图5：ABCB1 介导仑伐替尼外排导致耐药

该图证实功能核心：耐药细胞的仑伐替尼外排速率显著快于敏感细胞，FITC - 仑伐替尼荧光强度在耐药细胞中快速衰减(图 5C-F);LC-MS 检测显示，耐药细胞上清中仑伐替尼浓度在 6 小时后持续高于敏感细胞(图 5A)，证实 ABCB1 通过增强药物外排介导耐药。

图6：仑伐替尼 + 厄洛替尼具有协同抑瘤效应

该图验证联合治疗效果：体外实验中，联合用药使 HuH7 LR 的仑伐替尼 IC₅₀从 53.29μM 降至 1.94μM(低于敏感细胞的 3.18μM)，组合指数(CI<1)证实协同效应(图 6E-F);克隆形成和凋亡实验显示，联合组细胞存活减少、凋亡增加(图 6G、 Supplementary Figure S5H-K);体内模型中，联合用药(仑伐替尼 3mg/kg + 厄洛替尼 10mg/kg)显著抑制耐药肿瘤生长，且无明显肝肾功能损伤和体重下降(图 6I-J)。

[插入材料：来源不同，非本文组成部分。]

Lemma marker_at_app (s t : str) :
  marker_at s = true -> marker_at (s ++ t) = true.
Proof.
  intros H. apply marker_at_spec in H.
  destruct H as (name & rest & Hn & H93 & ->).
  apply marker_at_spec. exists name, (rest ++ t).
  split; [exact Hn|]. split; [exact H93|].
  cbn. rewrite <- app_assoc. reflexivity.
Qed.

(** What [extract_section] returns is a part of the text, in one piece,
    with no white space at either end, and no bracketed tag occurs in it. *)
Theorem extract_section_piece (text tag : str) :
  (exists before rest, text = before ++ extract_section text tag ++ rest)
  /\ strip (extract_section text tag) = extract_section text tag
  /\ (forall pre name post,
         extract_section text tag = pre ++ 91 :: name ++ 93 :: post ->
         name = [] \/ has 93 name = true).
Proof.
  rewrite extract_section_contract. unfold section_by_contract.
  destruct (find_after (bracketed tag) text) as [r|] eqn:E.
  2:{ split; [exists [], text; reflexivity|]. split; [reflexivity|].
      intros [|x pre] name post H; discriminate H. }
  destruct (find_after_first _ _ _ E) as (b & Eb & _).
  destruct (until_marker_spec r) as (rest & Er & _ & Hno).
  destruct (strip_infix (until_marker r)) as (a & c & Es).
  pose proof (strip_idem (until_marker r)) as Hidem.
  remember (strip (until_marker r)) as res eqn:Eres.
  remember (until_marker r) as u eqn:Eu. clear Eres Eu.
  subst u. subst r.
  split; [|split].
  - exists (b ++ bracketed tag ++ a), (c ++ rest).
    rewrite Eb, <- !app_assoc. reflexivity.
  - exact Hidem.
  - intros pre name post H.
    destruct name as [|x name]; [left; reflexivity|]. right.
    destruct (has 93 (x :: name)) eqn:Hn; [reflexivity|]. exfalso.
    subst res. unfold str, char in *.
    assert (L : lt (length (a ++ pre))
                  (length (a ++ (pre ++ 91 :: (x :: name) ++ 93 :: post)
                             ++ c))).
    { repeat (rewrite length_app || cbn [length]). lia. }
    specialize (Hno _ L).
    replace ((a ++ (pre ++ 91 :: (x :: name) ++ 93 :: post) ++ c) ++ rest)
      with ((a ++ pre)
              ++ (91 :: (x :: name) ++ 93 :: post) ++ c ++ rest) in Hno
      by (rewrite <- !app_assoc; reflexivity).
    rewrite skipn_app, Nat.sub_diag, skipn_all in Hno. cbn [skipn app] in Hno.
    assert (M : marker_at ((91 :: (x :: name) ++ 93 :: post) ++ c ++ rest)
                = true).
    { apply marker_at_app. apply marker_at_spec.
      exists (x :: name), post. split; [discriminate|].
      split; [exact Hn | reflexivity]. }
    cbn [app] in M. congruence.
Qed.
(** X19: Two joins of one unknown hardware address whose handlers overlap
    create two devices.  Both handlers look the address up (line 171)
    before either creates the device (line 175), both find nothing, and
    each creates a device, announces it and starts its interview: the
    store ends with two devices of that hardware address. *)
Theorem overlapping_joins_create_twice (zcl : Imports) (payload : DeviceJoinedPayload)
    (w : World) :
  Forall (fun x => ieeeAddr x <> joined_ieeeAddr payload) (devices w) ->
  let n := length (devices w) in
  let x := {| deviceType := None; ieeeAddr := joined_ieeeAddr payload;
              networkAddress := joined_networkAddress payload;
              manufacturerID := None; manufacturerName := None;
              powerSource := None; modelID := VUndefined; endpoints := [];
              interviewState := in_progress |} in
  exists w',
    schedule zcl
      [arrives (adapterDeviceJoined payload); arrives (adapterDeviceJoined payload);
       resumes 0 true; resumes 0 true; resumes 0 true; resumes 0 true] (w, [])
    = Some (w', [joinAt191 n; joinAt191 (S n)]) /\
    devices w' = devices w ++ [x; x] /\
    trace w' = trace w ++ [Emit (deviceJoined n); Emit (deviceInterview started n);
                           Emit (deviceJoined (S n));
                           Emit (deviceInterview started (S n))].
Proof.
  intros Hnew n x.
  pose proof (find_none (fun d => ieeeAddr d = joined_ieeeAddr payload) (devices w) Hnew)
    as Hnone.
  set (x0 := {| deviceType := None; ieeeAddr := joined_ieeeAddr payload;
                networkAddress := joined_networkAddress payload;
                manufacturerID := None; manufacturerName := None;
                powerSource := None; modelID := VUndefined; endpoints := [];
                interviewState := not_started |}).
  assert (H0 : forall l : list Device, (devices w ++ x0 :: l) !! n = Some x0)
    by (intros l; now apply list_lookup_middle).
  assert (H0' : forall l : list Device, (devices w ++ x :: l) !! n = Some x)
    by (intros l; now apply list_lookup_middle).
  assert (H1 : forall y, (devices w ++ [y; x0]) !! S n = Some x0).
  { intros y. change (devices w ++ [y; x0]) with (devices w ++ [y] ++ [x0]).
    rewrite app_assoc. apply list_lookup_middle. rewrite length_app. simpl. lia. }
  assert (H1' : forall y, (devices w ++ [y; x]) !! S n = Some x).
  { intros y. change (devices w ++ [y; x]) with (devices w ++ [y] ++ [x]).
    rewrite app_assoc. apply list_lookup_middle. rewrite length_app. simpl. lia. }
  assert (I0 : forall y z l, <[n := z]> (devices w ++ y :: l) = devices w ++ z :: l).
  { intros y z l. rewrite insert_app_r_alt by (unfold n; lia).
    now replace (n - length (devices w))%nat with 0%nat by (unfold n; lia). }
  assert (I1 : forall y z u, <[S n := u]> (devices w ++ [y; z]) = devices w ++ [y; u]).
  { intros y z u. rewrite insert_app_r_alt by (unfold n; lia).
    now replace (S n - length (devices w))%nat with 1%nat by (unfold n; lia). }
  unfold schedule, step, arrive, resume, joinFrom186, Controller.onDeviceJoined_resume,
    Device_interview, Device_findByIeeeAddr, Device_create, Device_get, Device_update,
    emit, modify, bind, ret.
  simpl. rewrite Hnone. simpl. rewrite <- ?app_assoc. simpl.
  fold n. fold x0.
  repeat (first [ rewrite H0 | rewrite H0' | rewrite H1 | rewrite H1'
                | rewrite I0 | rewrite I1
                | progress change (with_interviewState in_progress x0) with x
                | progress replace (length (devices w ++ [x0])) with (S n)
                    by (rewrite length_app; unfold n; simpl; lia) ];
          simpl).
  eexists. split; [reflexivity|]. simpl. split; [reflexivity|].
  now rewrite <- !app_assoc.
Qed.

图7：厄洛替尼通过阻断 EGFR-STAT3-ABCB1 通路抑制药物外排

该图阐明联合机制：Western blot 显示，厄洛替尼可显著下调耐药细胞中 p-EGFR 和 ABCB1 表达，联合用药以 1/3 剂量即可达到单药全剂量的抑制效果(图 7A);免疫荧光证实，联合用药减少 EGFR 与 ABCB1 在脂质筏的共定位(图 7B-E);FITC - 仑伐替尼外排实验显示，厄洛替尼可显著延缓药物排泄，延长细胞内药物滞留时间(图 7F-G)。

研究结论

本研究首次证实：肝癌细胞通过激活 EGFR-STAT3-ABCB1 通路获得仑伐替尼耐药，其核心机制为 EGFR 在脂质筏依赖下激活 STAT3，进而上调 ABCB1 表达，增强药物外排;临床样本验证该通路激活与患者耐药直接相关。厄洛替尼可双重抑制 EGFR 磷酸化和 ABCB1 功能，与仑伐替尼联合使用时，通过阻断上述通路显著逆转耐药，且在体内外均表现出强效协同效应，安全性良好。该研究揭示了肝癌仑伐替尼耐药的关键机制，为临床耐药患者提供了可转化的联合治疗方案。